Mutations LS10, LS11, LS21, LS22, LS 23, LS24, LS25, and LS26 were made from WT by recombinant PCR using the following pairs of primers: LS10-3 (5′-CAAAAACAATTAAGCGGCAGATTCAATAAGATGAA-3′) and LS10-5 (5′-CTGCCGCTTAATTGTTTTTGCGAGTTTATATACCT-3′), LS11-3 (5′-TTGGATTAATTATAAACTCGCAAAAACGAGGAAAT-3′) and LS11-5 (5′-CGAGTTTATAATTAATCCAATTTTCTTTCTATTGT-3′), LS21-3 (5′-CGCAAA AAGGAGGAAATGGCAGATTC-3′) and LS21-5 (5′-CATTTCCTCCTTTTTGCGAGTTTATATACC-3′), LS22-3 (5′-TATAAACTCTGTGAAACGAGGAAATGGCAG-3′) and LS22-5 (5′-TCGTTTCACAGAGTTTATATACCTTCCAA-3′), LS23-3 (5′-GTATATAATGTGGCAAAAACGAGGAAATGG-3′) and LS23-5 (5′-GTTTTTGCCACATTATATACCTTCCAATTTTC-3′), LS24-3 (5′-AAGGTATTGTGACTCGCAAAAACGAGGAA-3′) and LS24-5 (5′-TGCGAGTCACAATACCTTCCAATTTTCTTTC-3′), LS25-3 (5′-TTGGAAGTGTGATAAACTCGCAAAAACGAG-3′) and LS25-5 (5′-GAGTTTTACACAACTTCCAATTTTCTTTCTATTG-3′), and LS26-3 (5′-AAATTGGATTGTATATAAACTCGCAAAAC-3′) and LS26-5 (5′-GAGTTTATATACAATCCAATTTTCTTTCTAATTGTA-3′).
Plasmids ΔUr and ΔUr/ΔpA, which were derived from WT and ΔpA (12), respectively, were constructed using an oligonucleotide-directed in vitro mutagenesis kit (Amersham). Plasmids ΔpA/LS4, ΔpA/LS21, and ΔpA/LS26 were derived from ΔpA by recombinant PCR using the corresponding oligonucleotides described above.
The plasmid SUF was constructed as follows: the intercistronic region of WT was deleted by replacing the PacI/NcoI fragment of LS1 with the corresponding fragment from LS9 to make pGPDPacI. To replace the intercistronic region with an unrelated sequence, two oligonucleotides, UrSUFUS (5′-GCTTAATTAATGTTTAAACTTCATCGATGTTTTTGCGAGTTTATATACCTATCG-3′) and UrSUFDS (5′-GAATTAATTAAGAGTTTAAACAAGAGAAAGATCTATAAATCGATAGGTATATAAACTCG-3′) were added to a PCR mixture containing 1× PCR buffer (Sigma), 0.2 mM deoxynucleoside triphosphates, and 2.5 U of Taq polymerase (Gibco BRL). The product was denatured at 92°C for 2 min, followed by PCR as follows: 92°C for 1 min, 45°C for 1 min, and 72°C for 1 min. After 30 cycles, the products were extended at 72°C for 7 min. The PCR product was cloned into pGEM-T easy vector (Promega) to make pTIC according to the instructions from the manufacturer. The structure of the resulting plasmid was confirmed by sequencing, and the intercistronic region was released with PacI and cloned into the PacI site of pGPDPacI to make SUF. SUFR was made by reversing the U-rich (Ur) sequence in SUF by digestion and religation at the two ClaI sites flanking the Ur element.

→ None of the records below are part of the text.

(** Subtraction of operands less than 13 binades apart. *)
Lemma sub_codeF16 a b s d st :
  f_exp F16 b < f_exp F16 a -> f_exp F16 a < 31 -> d = f_exp F16 a - f_exp F16 b -> d <= 12 ->
  (let sig32Z := u64 (u64 ((f_frac F16 a .| 0x0400) .<< d)
      - u64 (f_frac F16 b + (if nz (f_exp F16 b) then 0x0400 else f_frac F16 b))) in
   let shiftDist := s8 (softfloat_countLeadingZeros32 (u32 sig32Z) - 1) in
   let sig32Z := u64 (sig32Z .<< shiftDist) in
   let expZ := s8 (s8 (f_exp F16 b + 19) - shiftDist) in
   if nz (sig32Z .& 0xFFFF) then softfloat_roundPackToF16 s expZ ((sig32Z .>> 16) .| 1)
   else if negb (nz ((sig32Z .>> 16) .& 0xF)) && (u32 expZ <? 0x1E)
        then fret (f16_of_ui (packToF16UI s expZ ((sig32Z .>> 16) .>> 4)))
        else softfloat_roundPackToF16 s expZ (sig32Z .>> 16)) st
  = round_result F16 s (f_mag F16 a - f_mag F16 b) (emin F16) st.
Proof.
  intros Hlt Hfin Hd Hd12. pose proof (f_exp_range F16 fmt_ok_F16 b).
  destruct (small_operandF16 b) as [-> Hsb]. rewrite large_operandF16 by lia. cbv zeta.
  pose proof (aligned_shift F16 fmt_ok_F16 a b Hlt) as (HD & Hsa & Hsb0).
  pose proof (larger_mant F16 fmt_ok_F16 a b Hlt) as [_ HmA]. pose proof (f_mant_range F16 fmt_ok_F16 b) as HmB.
  pose proof (aligned_lt F16 fmt_ok_F16 a b Hlt) as Hal.
  change (fb F16) with 10 in *. rewrite <- (aligned_diff F16 fmt_ok_F16 a b Hlt).
  set (D := f_shift F16 a - f_shift F16 b) in *.
  set (mA := f_mant F16 a) in *. set (mB := f_mant F16 b) in *.
  set (j := 1 - Z.min (f_exp F16 b) 1) in *.
  assert (Hj : 0 <= j <= 1) by (unfold j; lia). assert (HdD : d = D + j) by (unfold D, j; lia).
  pose proof (pow2_le D 12 ltac:(lia)). pose proof (pow2_le j 1 ltac:(lia)). pose proof (pow2_pos D HD).
  pose proof (pow2_pos j ltac:(lia)). change (2 ^ 1) with 2 in *.
  rewrite (shiftl_mul mA), HdD, pow2_split, Z.mul_assoc by lia.
  assert (mA * 2 ^ D <= 2 ^ 11 * 2 ^ 12) by (apply Z.mul_le_mono_nonneg; lia).
  set (M := mA * 2 ^ D - mB) in *.
  assert (Hz : mA * 2 ^ D * 2 ^ j - mB * 2 ^ j = M * 2 ^ j) by (unfold M; ring).
  assert (0 < M * 2 ^ j < 2 ^ 31) by nia.
  rewrite (uwrap_small 64 (mA * 2 ^ D * 2 ^ j)) by nia. rewrite Hz, (uwrap_small 64 (M * 2 ^ j)) by lia.
  rewrite (uwrap_small 32 (M * 2 ^ j)), countLeadingZeros32_spec by lia.
  pose proof (clz_normalizes 32 (M * 2 ^ j) ltac:(simpl; lia) ltac:(lia)) as (Hc & Hn & _).
  set (sh := clz 32 (M * 2 ^ j) - 1) in *. change (32 - 2) with 30 in Hn. change (32 - 1) with 31 in Hn.
  rewrite (swrap_small 8 sh), shiftl_mul, (uwrap_small 64), (swrap_small 8 (_ + 19)), swrap_small by lia.
  rewrite finish32.
  - transitivity (round_result F16 s (M * 2 ^ j) (f_exp F16 b - 1 + emin F16) st).
    + rewrite <- (round_result_scale F16 s (M * 2 ^ j) _ sh) by lia. f_equal. lia.
    + rewrite <- (round_result_scale F16 s M _ j) by lia. f_equal. unfold D, j in *. lia.
  - lia.
  - lia.
  - intros Ht. apply Z.ltb_lt in Ht. destruct (Z_lt_le_dec (f_exp F16 b + 19 - sh) 0).
    + replace (u32 (f_exp F16 b + 19 - sh)) with (f_exp F16 b + 19 - sh + 2 ^ 32) in Ht
        by (apply Z.mod_unique with (q := -1); lia). lia.
    + rewrite uwrap_small in Ht by lia. lia.
Qed.

(** ** Operands 13 binades apart or more *)

Section FarApart.
Variables (a b : Z) (s : bool) (st : fp_state).
Hypothesis Hfar : 13 <= f_exp F16 a - f_exp F16 b.
Hypothesis Hfin : f_exp F16 a < 31.
Notation X := (f_exp F16 a * 2 ^ 10 + f_frac F16 a).
Notation uiZ := (sign_bit F16 s + X).
Notation rm := (softfloat_roundingMode st).

Lemma far_small : 4 * f_mant F16 b < 2 ^ (f_shift F16 a - f_shift F16 b).
Proof.
  field_facts F16 fmt_ok_F16 a b. pose proof (f_mant_range F16 fmt_ok_F16 b).
  change (max_exp F16) with 31 in *. change (fb F16) with 10 in *. unfold f_shift, f_mant in *.
  destruct (Z.eqb_spec (f_exp F16 b) 0) as [Hz|].
  - pose proof (pow2_le 12 (Z.max (f_exp F16 a) 1 - 1 - (Z.max (f_exp F16 b) 1 - 1)) ltac:(lia)). lia.
  - pose proof (pow2_le 13 (Z.max (f_exp F16 a) 1 - 1 - (Z.max (f_exp F16 b) 1 - 1)) ltac:(lia)). lia.
Qed.

Lemma far_mant_pos : f_mag F16 b <> 0 -> 0 < f_mant F16 b.
Proof.
  intros Hb. pose proof (f_mant_range F16 fmt_ok_F16 b). unfold f_mag in Hb.
  destruct (Z.eq_dec (f_mant F16 b) 0) as [H0|]; [rewrite H0 in Hb; lia|lia].
Qed.

Lemma far_range : 13 * 2 ^ 10 <= X < 31 * 2 ^ 10 /\ is_pattern F16 uiZ /\ f_sign F16 uiZ = s.
Proof.
  field_facts F16 fmt_ok_F16 a b.
  pose proof (fields_pattern F16 fmt_ok_F16 s (f_exp F16 a) (f_frac F16 a)) as Hp.
  cbv zeta in Hp. change (fb F16) with 10 in *. change (max_exp F16) with 31 in *.
  rewrite Z.add_assoc. destruct Hp as (Hp & Hs & _); [lia|lia|]. repeat split; trivial; try apply Hp; lia.
Qed.

Lemma odd_frac : Z.odd (f_mant F16 a) = Z.odd uiZ /\ Z.odd (f_mant F16 a - 1) = negb (Z.odd uiZ).
Proof.
  pose proof (f_exp_range F16 fmt_ok_F16 b).
  assert (Z.odd (f_mant F16 a) = Z.odd uiZ) as Ho.
  { unfold f_mant. destruct (Z.eqb_spec (f_exp F16 a) 0); [lia|].
    change (2 ^ fb F16) with 1024. unfold sign_bit. rewrite !Z.odd_add, Z.odd_mul.
    change (Z.odd (2 ^ 10)) with false. rewrite andb_false_r.
    destruct s; [change (Z.odd (2 ^ (fb F16 + eb F16))) with false|];
      change (Z.odd 1024) with false; now rewrite ?xorb_false_l. }
  split; [exact Ho|]. rewrite Z.odd_sub, Ho. now destruct (Z.odd uiZ).
Qed.

Lemma far_exp : 1 < f_exp F16 a < max_exp F16 /\ f_exp F16 b < f_exp F16 a.
Proof. pose proof (f_exp_range F16 fmt_ok_F16 b). change (max_exp F16) with 31 in *. lia. Qed.

Hypothesis Hb : f_mag F16 b <> 0.

(** What the reference delivers for the sum ... *)
Lemma far_sum :
  round_result F16 s (f_mag F16 a + f_mag F16 b) (emin F16) st
  = let up := b2z (round_up rm s (Z.odd uiZ) false Lt) in
    if 31 * 2 ^ 10 <=? X + up
    then (sign_bit F16 s + (if overflow_to_inf rm s then 31 * 2 ^ 10 else 31 * 2 ^ 10 - 1),
          raise (softfloat_flag_overflow .| softfloat_flag_inexact) st)
    else (uiZ + up, raise softfloat_flag_inexact st).
Proof.
  destruct far_exp as [He Hlt]. destruct odd_frac as [Ho _].
  rewrite <- (aligned_sum F16 fmt_ok_F16 a b Hlt).
  destruct (add_epsilon_mag F16 fmt_ok_F16 a b s st He Hlt (far_mant_pos Hb) far_small) as [Hm Hfl].
  destruct (aligned_shift F16 fmt_ok_F16 a b Hlt) as (_ & Hs & _).
  replace (f_exp F16 a - 1 - (f_shift F16 a - f_shift F16 b)) with (f_shift F16 b) by lia.
  unfold round_result. rewrite Hm, Hfl, Ho. change (fb F16) with 10. change (inf_mag F16) with (31 * 2 ^ 10).
  cbv zeta. destruct (_ <=? _); [reflexivity|]. f_equal. lia.
Qed.

(** ... and for the difference. *)
Lemma far_diff :
  round_result F16 s (f_mag F16 a - f_mag F16 b) (emin F16) st
  = (uiZ - 1 + b2z (round_up rm s (negb (Z.odd uiZ)) false Gt), raise softfloat_flag_inexact st).
Proof.
  destruct far_exp as [He Hlt]. destruct odd_frac as [_ Ho]. pose proof far_range as (HX & _).
  rewrite <- (aligned_diff F16 fmt_ok_F16 a b Hlt).
  destruct (sub_epsilon_mag F16 fmt_ok_F16 a b s st Hlt (far_mant_pos Hb) far_small) as [Hm Hfl].
  destruct (aligned_shift F16 fmt_ok_F16 a b Hlt) as (_ & Hs & _).
  replace (f_exp F16 a - 1 - (f_shift F16 a - f_shift F16 b)) with (f_shift F16 b) by lia.
  unfold round_result. rewrite Hm, Hfl, Ho. change (fb F16) with 10. change (inf_mag F16) with (31 * 2 ^ 10).
  set (up := b2z _). assert (0 <= up <= 1) by apply b2z_range.
  destruct (Z.leb_spec (31 * 2 ^ 10) (X - 1 + up)); [lia|]. f_equal. lia.
Qed.

Lemma lor_1 x : 0 <= x -> x .| 1 = x + b2z (negb (Z.odd x)).
Proof. intros Hx. change 1 with (b2z true) at 1. rewrite lor_b2z by lia. now rewrite <- Z.negb_odd. Qed.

Plasmids pHSWTGFP and pHSΔUrGFP were constructed using recombinant PCR to replace the HpaI/SalI fragment containing the gpd-3 gene present in the WT plasmid with the gene for the green fluorescent protein (GFP) from pPD94.81 (kindly provided by A. Fire). In pHSWTGFP the intercistronic region contains the wild-type Ur region, whereas in the pHSΔUrGFP plasmid it contains the ΔUr mutation. Plasmids used as templates for amplifying the intercistronic region were either WT or ΔUr. Primers used to amplify the intercistronic region between the gpd-2 and gpd-3 genes included gpd2Clus and ICNLS-Apa I (5′-GTACCCTCCAAGGGCCCTCCTGAATTAAAATTAGAAG-3′). The ICNLS-Apa I primer introduces an ApaI site adjacent to the trans splice site. The gfp gene containing the simian virus 40 nuclear localization signal and five introns was amplified using the plasmid pPD94.81 as template. Primers used to amplify the GFP gene included NLS-Apa I (5′-GAGGGGCCTTGGAGGGTACCGAGC-3′) and IVS-Sal I (5′-CGATTATATGTCGACTGAAAATTTAAATATTAC-3′). Amplified fragments obtained after the recombinant PCR were digested with HpaI and SalI and cloned into WT plasmid digested with HpaI and SalI to create either pHSWTGFP or pHSΔUrGFP. All plasmids were sequenced and checked by restriction enzyme analysis.
RNase protection analysis (RPA) and primer extension analysis.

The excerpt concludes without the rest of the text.